Ne faisons pas de chichi, nous tenons sans doute ici le plus beau raisin de la grappe et la plus indispensable galette de ce premier jet hispano-artusien. Aussi si vingt balles traînent dans vos pantalon, messieurs, ne perdez pas de temps à réfléchir ou à en parler avec votre Dame, le bossu de la morgue est celui qu'il vous faut ! On croit souvent l'effort réalisé par accident alors qu'il ne fut que tourné avec précipitation. Un petit souci d'actrice (quelles emmerdeuses, je vous jure !) sur le plateau de « El gran amor del conde Drácula » va pousser l'équipe à avancer les prises de vues d'un second film. «El Jorobado de la Morgue » n'est donc nullement tombé du ciel à travers les nuages de la providence, aussi séduisante soit l'idée de l'écrire dans ces colonnes. Le film m'apparaît d'abord et pour commencer, assez révélateur de l'imaginaire Naschien. A l'âge où l'on mange encore ses crottes de nez, le petit Jacinto découvre les monstres classiques de l'Universal avec « Frankenstein meet the werewolf » . Côté Hollywood, la créature entre en traînant les pieds dans la culture populaire et son évocation ne suffit désormais plus à remplir l'affiche, ni même l'écran.



Sur le principe du « un acheté, un offert » le cinéma horrifique se transforme en bookmaker avec sous les bras la promesse de duel monstrueux, des chocs de titans, voire de Lutte des Clash (Pour les quelques lecteurs camarades encore debout). Naschy retiendra la leçon, son imaginaire ratissera large au risque d'empilages thématiques certes plus ou moins heureux mais indiscutablement généreux. Le bossu de la morgue commence d'ailleurs de la moins fantastique des manières (au sens figuré j'entends). Un assassin difforme mais néanmoins probable, un enfilage de séquences macabres dictées par le plus cru des réalismes... Puis l'entrée en scène de la science jusqu'à l'apparition d'une créature boueuse évoquant la «Swamp Thing» apparue deux années auparavant dans la bande dessinée américaine. Au fond, deux visions du cinéma horrifique s'affrontent ici, le réalisme morbide et la fantaisie. Nous pourrions même aller plus loin en écrivant que deux folies se toisent. La folie naïve de Ghoto, celle du bas et une folie éclairée, celle du haut, se dévisagent sur un ring temporel hésitant, mi contemporain , mi gothique. 

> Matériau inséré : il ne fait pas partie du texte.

Lemma visible_no_char d c :
  all_chars (λ c, name_char c || Ascii.eqb c "*"%char) d = true → name_char c || Ascii.eqb c "*"%char = false → contains_char d c = false.
Proof.
  intros Hs Hc. induction d as [|x d IH]; [done|]. cbn in *. apply andb_true_iff in Hs as [Hd Hs].
  destruct (Ascii.eqb_spec x c) as [->|]; [congruence|]. by apply IH.
Qed.

Lemma valid_domain_port d : validate_domain d = Ok tt → strip_domain_port d = trim_end_char "." d.
Proof.
  intros Hv%valid_domain_visible. apply strip_port_visible; [by apply visible_graph|by apply visible_no_char|by apply visible_no_char].
Qed.

Lemma lower_trimmed d : lower_text d → lower_text (trim_end_char "." d).
Proof.
  unfold lower_text. intros Hl. apply (smap_id _ _ (λ c, negb (is_upper c))).
  - intros c Hc. unfold lower_ascii. by apply negb_true_iff in Hc as ->.
  - apply trim_end_char_chars. rewrite <-Hl. apply lower_not_upper.
Qed.

(** ** Lemmas: names on the macOS broker *)

Lemma graph_no_space s : all_chars is_graph s = true → has_white_space s = false.
Proof.
  intros Hs. unfold has_white_space. apply existsb_false, Forall_forall. intros w Hw. apply not_true_iff_false.
  intros (a & b & ->)%contains_spec. rewrite !all_chars_app in Hs.
  apply andb_true_iff in Hs as [_ [Hs _]%andb_true_iff]. by rewrite (white_space_not_graph w Hw) in Hs.
Qed.

Lemma plain_is_ascii n : all_chars name_char n = true → is_ascii n = true.
Proof. apply all_chars_mono. by intros [[] [] [] [] [] [] [] []]. Qed.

Émouvant mais définitivement inquiétant, Naschy, l'acteur, y trouve un rôle à sa hauteur. Peut être par ce qu'il est plié en deux d'ailleurs. Tandis que Jacinto le scénariste trempe son récit dans une perversion contenue mais réelle. A l'étage, ses jeunes patientes se fouettent jusqu'au plaisir, tandis qu'au rez-de-chaussée, Elke (la sublime actrice argentine Rosanna Yanni, que nous avions aperçue dans « Les Vampires du Docteur Dracula ») offre son corps à la plus étrange des étreintes. Une paire de faux zombies traversent le cadre, une poignée de vrais rats prennent feu.  Vous avez dit chef d’œuvre ?

Le disque :

Artus films livre ici une édition luxueuse constituée d'un fourreau contenant un digipack et un livret de 60 pages titré «Le cinéma de terreur espagnol » et signé par la main d'Alain Petit. Le film est présenté dans son format 1.85 d'origine (16/9) dans une copie que je qualifierais d'honorable, accompagnée de mixage français et espagnol ainsi que de sous titres. Dans la chambre au bonus, un long entretien avec Alain Petit (1h30 environ) , une scène alternative, un diaporama et des bandes annonce. Tout simplement le disque de la rentrée.